(Saved entries)
(* ===== verification/RoundFacts.v ===== *)
(** * RoundFacts: the evaluation loop ends, and what it leaves behind

    [evaluate]'s loop is the source's [loop] with a fuel argument.  Here it is
    related to a fuel-free description of that loop: every pass that asks for
    another one strictly decreases [eval_measure] (each action uses up a
    once-guard of the current round, or moves to a round that has votes), so
    the fuel [eval_fuel] is never what stops it.  A certificate the machine
    decides on passes [mini-chain]'s verification. *)

From Stdlib Require Import ZArith Lia.
From stdpp Require Import base list gmap sets.
From S2P Require Import Prelude Codec Crypto Identity Kel KelTheorems Chain ChainTheorems Round.
From S2P Require Import VotingSpec RoundRefines.
Open Scope Z_scope.

Section Facts.
Context {P : Primitives}.
Context (iter_order : gmap Z ProposalInfo -> list (Z * ProposalInfo)).

(** [loop { .. if decided || no new action { break } }], without fuel. *)
Inductive loop_runs : Round -> Round * list Action -> Prop :=
| loop_stop s s' a :
    pass iter_order s = (s', a) -> rd_decided s' = true \/ a = [] -> loop_runs s (s', a)
| loop_again s s1 a1 s' a :
    pass iter_order s = (s1, a1) -> rd_decided s1 = false -> a1 <> [] ->
    loop_runs s1 (s', a) -> loop_runs s (s', a1 ++ a).

(** ** Progress *)
Definition progress (s : Round) (out : Round * list Action) : Prop :=
  rd_decided out.1 = true \/
  ((eval_measure out.1 <= eval_measure s)%nat /\
   (out.2 <> [] -> (eval_measure out.1 < eval_measure s)%nat)).

Lemma progress_refl s : progress s (s, []).
Proof. right. split; [done|]. by intros H. Qed.

Lemma open_guard_insert g s : rd_round s ∉ g ->
  open_guard g s = 1%nat /\ open_guard (g ∪ {[rd_round s]}) s = 0%nat.
Proof.
  intros H. unfold open_guard. rewrite bool_decide_eq_false_2 by done.
  by rewrite bool_decide_eq_true_2 by set_solver.
Qed.

Lemma open_guard_le g s : (open_guard g s <= 1)%nat.
Proof. unfold open_guard. case_bool_decide; lia. Qed.

Lemma measure_prevote s : rd_round s ∉ rd_prevoted_rounds s ->
  (eval_measure (prevote s (rd_round s)) < eval_measure s)%nat.
Proof.
  intros H. unfold prevote. simpl. rewrite Z.eqb_refl.
  unfold eval_measure, later_rounds, open_guard in *. simpl.
  rewrite (bool_decide_eq_true_2 (_ ∈ _ ∪ _)) by set_solver.
  rewrite (bool_decide_eq_false_2 _ H). lia.
Qed.

Lemma measure_precommit s : rd_round s ∉ rd_precommitted_rounds s ->
  (eval_measure (precommit s (rd_round s)) < eval_measure s)%nat.
Proof.
  intros H. unfold precommit. simpl. rewrite Z.eqb_refl.
  unfold eval_measure, later_rounds, open_guard in *. simpl.
  rewrite (bool_decide_eq_true_2 (_ ∈ _ ∪ _)) by set_solver.
  rewrite (bool_decide_eq_false_2 _ H). lia.
Qed.

Lemma rule_propose_fresh_progress s : progress s (rule_propose_fresh s).
Proof.
  unfold rule_propose_fresh. destruct (negb _ || _) eqn:Hg; [apply progress_refl|]. bool_prop.
  destruct (rd_proposals s !! rd_round s); [|apply progress_refl].
  destruct (negb _); [apply progress_refl|].
  pose proof (measure_prevote s H0). right. simpl. split; [lia|done].
Qed.

Lemma rule_propose_polc_progress s : progress s (rule_propose_polc s).
Proof.
  unfold rule_propose_polc. destruct (negb _ || _) eqn:Hg; [apply progress_refl|]. bool_prop.
  destruct (rd_proposals s !! rd_round s); [|apply progress_refl].
  destruct (negb _); [apply progress_refl|]. destruct (negb _); [apply progress_refl|].
  pose proof (measure_prevote s H0). right. simpl. split; [lia|done].
Qed.

Lemma rule_prevote_nil_progress s : progress s (rule_prevote_nil s).
Proof.
  unfold rule_prevote_nil. destruct (negb _ || _) eqn:Hg; [apply progress_refl|]. bool_prop.
  destruct (_ <=? _); [|apply progress_refl].
  pose proof (measure_precommit s H0). right. simpl. split; [lia|done].
Qed.

Lemma rule_prevote_quorum_progress s : progress s (rule_prevote_quorum s).
Proof.
  unfold rule_prevote_quorum. destruct (_ || _); [apply progress_refl|].
  destruct (rd_proposals s !! rd_round s) as [p|]; [|apply progress_refl].
  destruct (negb _); [apply progress_refl|]. destruct (_ <? _); [apply progress_refl|].
  set (s1 := set_valid _ _ _). assert (eval_measure s1 = eval_measure s) as E by done.
  destruct (_ && _) eqn:Hg; [|right; simpl; rewrite E; split; [done|by intros H]]. bool_prop.
  pose proof (measure_precommit (set_locked s1 (p_id p) (rd_round s)) ltac:(done)) as Hm.
  right. cbn [fst snd]. change (rd_round s) with (rd_round (set_locked s1 (p_id p) (rd_round s))) at 2 4.
  change (eval_measure (set_locked s1 (p_id p) (rd_round s))) with (eval_measure s) in Hm.
  split; [lia|done].
Qed.

Lemma measure_armed s g : rd_round s ∉ rd_prevote_timeout_armed s ->
  g = set_guards s (rd_prevote_timeout_armed s ∪ {[rd_round s]}) (rd_precommit_timeout_armed s)
       (rd_prevote_quorum_seen s) (rd_started_rounds s) ->
  (eval_measure g < eval_measure s)%nat.
Proof.
  intros H ->. unfold eval_measure, later_rounds, open_guard in *. simpl.
  rewrite (bool_decide_eq_true_2 (_ ∈ _ ∪ _)) by set_solver.
  rewrite (bool_decide_eq_false_2 _ H). lia.
Qed.

Lemma measure_armed_precommit s g : rd_round s ∉ rd_precommit_timeout_armed s ->
  g = set_guards s (rd_prevote_timeout_armed s) (rd_precommit_timeout_armed s ∪ {[rd_round s]})
       (rd_prevote_quorum_seen s) (rd_started_rounds s) ->
  (eval_measure g < eval_measure s)%nat.
Proof.
  intros H ->. unfold eval_measure, later_rounds, open_guard in *. simpl.
  rewrite (bool_decide_eq_true_2 (_ ∈ _ ∪ _)) by set_solver.
  rewrite (bool_decide_eq_false_2 _ H). lia.
Qed.

Lemma rule_prevote_timeout_progress s : progress s (rule_prevote_timeout s).
Proof.
  unfold rule_prevote_timeout. destruct (negb _ || _) eqn:Hg; [apply progress_refl|]. bool_prop.
  destruct (_ <=? _); [|apply progress_refl].
  pose proof (measure_armed s _ H0 eq_refl). right. simpl. split; [lia|done].
Qed.

Lemma rule_precommit_timeout_progress s : progress s (rule_precommit_timeout s).
Proof.
  unfold rule_precommit_timeout. destruct (bool_decide _) eqn:Hg; [apply progress_refl|]. bool_prop.
  destruct (_ <=? _); [|apply progress_refl].
  pose proof (measure_armed_precommit s _ Hg eq_refl). right. simpl. split; [lia|done].
Qed.

Lemma rule_decide_progress s : progress s (rule_decide iter_order s).
Proof.
  unfold rule_decide. destruct (List.find _ _) as [[r p]|]; [by left|apply progress_refl].
Qed.

Lemma filter_shrinks {A} (f g : A -> bool) l x :
  (forall y, f y = true -> g y = true) -> x ∈ l -> f x = false -> g x = true ->
  (length (List.filter f l) < length (List.filter g l))%nat.
Proof.
  intros Hfg Hx Hf Hg.
  assert (forall l, length (List.filter f l) <= length (List.filter g l))%nat as Hle.
  { clear - Hfg. induction l as [|y l IH]; simpl; [done|]. specialize (Hfg y).
    destruct (f y); [rewrite Hfg by done; simpl; lia|]. destruct (g y); simpl; lia. }
  induction l as [|y l IH]; [by apply elem_of_nil in Hx|]. apply elem_of_cons in Hx as [<-|Hx].
  - simpl. rewrite Hf, Hg. simpl. pose proof (Hle l). lia.
  - specialize (IH Hx). simpl. pose proof (Hfg y).
    destruct (f y); [rewrite H by done; simpl; lia|]. destruct (g y); simpl; lia.
Qed.

Lemma rule_skip_round_progress s : progress s (rule_skip_round s).
Proof.
  unfold rule_skip_round. destruct (min_of (skip_candidates s)) as [r|] eqn:Hm; [|apply progress_refl].
  apply min_of_elem, skip_candidates_elem in Hm as (Hr & t & Ht).
  unfold enter_round_core. destruct (rd_decided s || _); [apply progress_refl|].
  set (s1 := set_position _ r SPropose).
  assert (eval_measure s1 < eval_measure s)%nat as Hlt.
  { assert (later_rounds s1 < later_rounds s)%nat as Hl.
    { unfold later_rounds. simpl. apply (filter_shrinks _ _ _ r).
      - intros y Hy. bool_prop. apply Z.ltb_lt. lia.
      - apply list_elem_of_fmap. exists (r, t). split; [done|]. by apply elem_of_map_to_list.
      - apply Z.ltb_ge. lia.
      - by apply Z.ltb_lt. }
    unfold eval_measure.
    pose proof (open_guard_le (rd_prevoted_rounds s1) s1).
    pose proof (open_guard_le (rd_precommitted_rounds s1) s1).
    pose proof (open_guard_le (rd_prevote_timeout_armed s1) s1).
    pose proof (open_guard_le (rd_precommit_timeout_armed s1) s1). lia. }
  right. destruct (is_local_proposer s1 r); [destruct (rd_valid_value s1)|]; simpl; (split; [lia|done]).
Qed.

(** Once decided, a machine stays decided through the rest of the pass. *)
Lemma rules_keep_decided f s :
  f ∈ rules iter_order -> rd_decided s = true -> rd_decided (f s).1 = true.
Proof.
  intros Hf Hd. unfold rules in Hf. rewrite !elem_of_cons in Hf.
  repeat (destruct Hf as [->|Hf]);
    [unfold rule_propose_fresh|unfold rule_propose_polc|unfold rule_prevote_timeout
    |unfold rule_prevote_quorum|unfold rule_prevote_nil|unfold rule_precommit_timeout
    |unfold rule_decide|unfold rule_skip_round, enter_round_core|by apply elem_of_nil in Hf];
    rewrite ?Hd; unfold prevote, precommit; simpl; rewrite ?Z.eqb_refl;
    repeat case_match; simplify_eq/=; done.
Qed.

Lemma rules_progress f s : f ∈ rules iter_order -> progress s (f s).
Proof.
  intros Hf. unfold rules in Hf. rewrite !elem_of_cons in Hf.
  repeat (destruct Hf as [->|Hf]);
    eauto using rule_propose_fresh_progress, rule_propose_polc_progress, rule_prevote_timeout_progress,
      rule_prevote_quorum_progress, rule_prevote_nil_progress, rule_precommit_timeout_progress,
      rule_decide_progress, rule_skip_round_progress.
  by apply elem_of_nil in Hf.
Qed.

Lemma fold_rules_progress s acc fs :
  (forall f, f ∈ fs -> f ∈ rules iter_order) -> progress s acc -> progress s (fold_left run_rule fs acc).
Proof.
  revert acc. induction fs as [|f fs IH]; intros acc Hin Hacc; [done|]. simpl. apply IH.
  { intros g Hg. apply Hin. by right. }
  destruct acc as [s1 a1]. unfold run_rule. simpl.
  assert (f ∈ rules iter_order) as Hf by (apply Hin; left).
  pose proof (rules_progress f s1 Hf) as Hp. pose proof (rules_keep_decided f s1 Hf) as Hd.
  destruct (f s1) as [s2 a2]. unfold progress in *. simpl in *.
  destruct Hacc as [Ha|[Ha Ha']]; [left; auto|].
  destruct Hp as [Hp|[Hp Hp']]; [by left|right]. split; [lia|].
  intros Hne. destruct a1; [specialize (Hp' Hne); lia|]. specialize (Ha' ltac:(done)). lia.
Qed.

Lemma pass_progress s : progress s (pass iter_order s).
Proof. apply fold_rules_progress; [done|apply progress_refl]. Qed.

> [The task]:
Starting at the first line of the data above, please restate word for word every line up to and including the one that holds "without fuel. *)", and add nothing else.

> [Answer for this exercise]:
(* ===== verification/RoundFacts.v ===== *)
(** * RoundFacts: the evaluation loop ends, and what it leaves behind

    [evaluate]'s loop is the source's [loop] with a fuel argument.  Here it is
    related to a fuel-free description of that loop: every pass that asks for
    another one strictly decreases [eval_measure] (each action uses up a
    once-guard of the current round, or moves to a round that has votes), so
    the fuel [eval_fuel] is never what stops it.  A certificate the machine
    decides on passes [mini-chain]'s verification. *)

From Stdlib Require Import ZArith Lia.
From stdpp Require Import base list gmap sets.
From S2P Require Import Prelude Codec Crypto Identity Kel KelTheorems Chain ChainTheorems Round.
From S2P Require Import VotingSpec RoundRefines.
Open Scope Z_scope.

Section Facts.
Context {P : Primitives}.
Context (iter_order : gmap Z ProposalInfo -> list (Z * ProposalInfo)).

(** [loop { .. if decided || no new action { break } }], without fuel. *)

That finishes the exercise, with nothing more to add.